On June 14, 2007, Abbas also appointed Salam Fayyad in Haniyeh’s place. This followed action by Hamas armed forces to take control of Gaza. The appointment of Fayyad to replace Haniyeh has been challenged as illegal, because under the Palestinian Basic Law, the president of the Palestinian Authority may dismiss a sitting prime minister, but may not appoint a replacement without the approval of the Palestinian Legislative Council. According to the law, until a new prime minister is thus appointed, the outgoing prime minister heads a caretaker government. Fayyad’s appointment was never placed before, or approved, by the Legislative Council. For this reason, Haniyeh has continued to operate in Gaza, and been recognized by a large number of Palestinians as the legitimate acting prime minister. Anis al-Qasem, the Palestinian constitutional lawyer who drafted the Basic Law, is among those who publicly declared the appointment of Fayyad to be illegal.
Illegal or not, Fayyad has maintained his appointment as Palestinian prime minister for five years. This perhaps demonstrates that the wheels of law and justice in government are not the most essential parts of political life in the Palestinian view of things. Haniyeh’s election as prime minister of the Palestinian Authority in 2006 is obviously what gives him the temerity to travel the world and wave the Hamas flag and pretend to be the official spokesman for Palestinian and Islamic liberation. Technically he won election as Palestinian prime minister fair and square. It is Abbas and his cronies who are playing fast and loose with the rule of Palestinian election law. But no one seems to wag a finger in protest, much less condemnation.
The picture is not simple because Hamas refused to concede on their stubborn Islamic aspirations in Gaza and in 2007 violently overcame the Fatah forces there and took over the entire strip in a bloody coup. All Fatah loyalists were either chased out of Gaza or killed. Five years after the coup one would think there would be some residue of anger and resentment in the Abbas Fatah circle that would compel them to view Hamas negatively, and work to prevent any rapprochement or Palestinian unity. But Abbas is beating the drum aggressively for rapprochement with Hamas and even wants to integrate Hamas in the PA political structure. This of course is the height of Palestinian folderol and balderdash and serves only as a tactic to stab Israel in the back.

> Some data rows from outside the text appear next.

(* ================================================================= *)
(** ** The further properties at sample inputs *)

Lemma rand_stream_unsigned_witness :
  rand_value (seededRandom 42) 0 = Fin (IZR 1083814273 / 4294967295) /\
  rand_value (seededRandom (-1)) 0 = Fin (IZR 1012239698 / 4294967295).
Proof.
  split.
  - apply (@rand_stream_unsigned 42 0). lia.
  - apply (@rand_stream_unsigned (-1) 0). lia.
Defined.

Lemma register_stays_int32_witness :
  (- 2 ^ 31 <= s (rng_after 3 (seededRandom 42)) < 2 ^ 31)%Z /\
  (- 2 ^ 53 < s (rng_after 3 (seededRandom 42)) * 1664525 + 1013904223 < 2 ^ 53)%Z.
Proof.
  apply (@register_stays_int32 42 3). lia.
Defined.

Lemma register_update_injective_witness :
  s (snd (call (mkRng 42))) <> s (snd (call (mkRng 99))).
Proof.
  apply (@register_update_injective 42 99); lia.
Defined.

Lemma contribution_bounded_by_weight_witness :
  exists v : R,
    anisotropicGaussian (Fin 31.0) (Fin (-100.0)) (src 32.264 (-100.344) 0.95 2.5 1.2)
    = Fin v /\
    (0 <= v <= 0.95)%R.
Proof.
  destruct (@contribution_bounded_by_weight 31.0 (-100.0) 32.264 (-100.344) 0.95 2.5 1.2)
    as [v [Hv [Hpos _]]]; [lra | lra |].
  exists v. split; [exact Hv | apply Hpos; lra].
Defined.

Lemma zero_radius_contribution_witness :
  anisotropicGaussian (Fin 31.0) (Fin (-100.0)) (src 32.0 (-97.0) 1.0 0 1.0) = Fin 0 /\
  anisotropicGaussian (Fin 32.0) (Fin (-100.0)) (src 32.0 (-97.0) 1.0 0 1.0) = NaN.
Proof.
  apply (@zero_radius_contribution 31.0 (-100.0) 32.0 (-97.0) 1.0 1.0); lra.
Defined.

Lemma raw_score_bounded_witness :
  exists v : R,
    rawScore h3_single "8148bffffffffff" = Fin v /\ (-8.25 <= v <= 11.76)%R.
Proof.
  apply (@raw_score_bounded h3_single "8148bffffffffff" 31.0 (-100.0)). reflexivity.
Defined.

Lemma surplus_score_within_jitter_witness :
  exists surplus : list SurplusCell,
    generateTexasHexData h3_pair None = Returned surplus /\
    exists (d : SurplusCell) (x v : R),
      nth_error surplus 1 = Some d /\
      s_score d = Fin x /\
      (0 <= v <= 1)%R /\ (-0.03 <= x - v <= 0.03)%R.
Proof.
  destruct (@surplus_score_within_jitter h3_pair None pair_cells
              (pair_tiling None) pair_hex_range_nonzero)
    as [surplus [Hs Hall]].
  exists surplus. split; [exact Hs |].
  destruct (Hall 1%nat "north"%string eq_refl) as [d [x [v [Hd [Hx [_ [Hv Hxv]]]]]]].
  exists d, x, v.
  split; [exact Hd |]. split; [exact Hx |]. split; [exact Hv | exact Hxv].
Defined.

Lemma display_values_in_range_witness :
  exists (surplus : list SurplusCell) (temp : list TemperatureCell),
    generateTexasHexData h3_pair None = Returned surplus /\
    generateTexasTemperatureData h3_pair None = Returned temp /\
    Forall (fun d => int_between 0 8000 (s_surplusMwh d)) surplus /\
    Forall (fun d => int_between 65 115 (t_tempF d)) temp.
Proof.
  destruct (@display_values_in_range h3_pair None pair_cells (pair_tiling None))
    as [surplus [temp [Hs [Ht [Ps Pt]]]]].
  exists surplus, temp. repeat split; try assumption.
  - apply Ps, pair_hex_range_nonzero.
  - apply Pt, pair_finite_centroids.
Defined.

Lemma temperature_gradient_witness :
  exists (x1 x2 : R) (f1 f2 : Z),
    t_score (fst (temperatureCell h3_pair "houston" (seededRandom 99))) = Fin x1 /\
    t_score (fst (temperatureCell h3_pair "north" (seededRandom 99))) = Fin x2 /\
    (x2 <= x1)%R /\
    t_tempF (fst (temperatureCell h3_pair "houston" (seededRandom 99))) = Fin (IZR f1) /\
    t_tempF (fst (temperatureCell h3_pair "north" (seededRandom 99))) = Fin (IZR f2) /\
    (f2 <= f1)%Z.
Proof.
  apply (@temperature_gradient h3_pair "houston" "north" (seededRandom 99)
           29.749 (-95.358) 100 (-95)); try reflexivity; lra.
Defined.



Lemma builders_follow_tiler_witness :
  (exists temp : list TemperatureCell,
      generateTexasTemperatureData h3_pair None = Returned temp /\
      map t_h3Index temp = pair_cells) /\
  map s_h3Index (hexField h3_pair pair_cells) = pair_cells /\
  generateTexasCombinedData h3_pair None <> Thrown TypeError.
Proof.
  destruct (@builders_follow_tiler h3_pair None) as [_ H].
  destruct (H pair_cells (pair_tiling None)) as [Ht [Hs [_ Hc]]].
  split; [exact Ht |]. split; [| exact Hc].
  apply Hs. rewrite generateTexasHexData_closed. reflexivity.
Defined.

Lemma combined_field_reaches_both_ends_witness :
  exists combined : list CombinedCell,
    generateTexasCombinedData h3_pair None = Returned combined /\
    (exists d, In d combined /\ c_score d = Fin 0) /\
    (exists d, In d combined /\ c_score d = Fin 1).
Proof.
  apply (@combined_field_reaches_both_ends h3_pair None
           (hexField h3_pair pair_cells) (tempField h3_pair pair_cells)).
  - rewrite generateTexasHexData_closed. reflexivity.
  - rewrite generateTexasTemperatureData_closed. reflexivity.
  - apply pair_combined_range_nonzero.
Defined.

While there had been a Hamas-Fatah unity government for a few months in 2006, when Hamas took over Gaza in 2007, Abbas abolished the unity government, boldly announced the dismissal of Haniyeh and his equally bold intention to rule the territories of the PA by presidential decree.
Following the takeover of the Gaza Strip Egypt and Israel sealed their border crossings with Gaza, on the grounds that Fatah had fled and was no longer providing security on the Palestinian side. Egypt fearing a spill-over of Hamas-style militancy into their territory assisted in the blockade. The sanctions were tightened in response to Hamas rocket attacks on southern Israel and terrorist attacks on crossing points between Israel and Gaza. Israel’s main reason for maintaining a blockade on Gaza is that the blockade prevents illegal smuggling of weapons to Hamas.
In brief, through typical folderol and balderdash Ismail Haniyeh is struggling to put a human face on the Hamas terrorist organization, but this is like struggling to take the hump out of the Hunchback of Notre Dame. Hamas will always be an evil inhuman organization despite the crowds cheering for Hamas and Haniyeh in Tunis and despite the warmth and cordiality it receives from Turkey’s Erdogan, among other Islamofascists.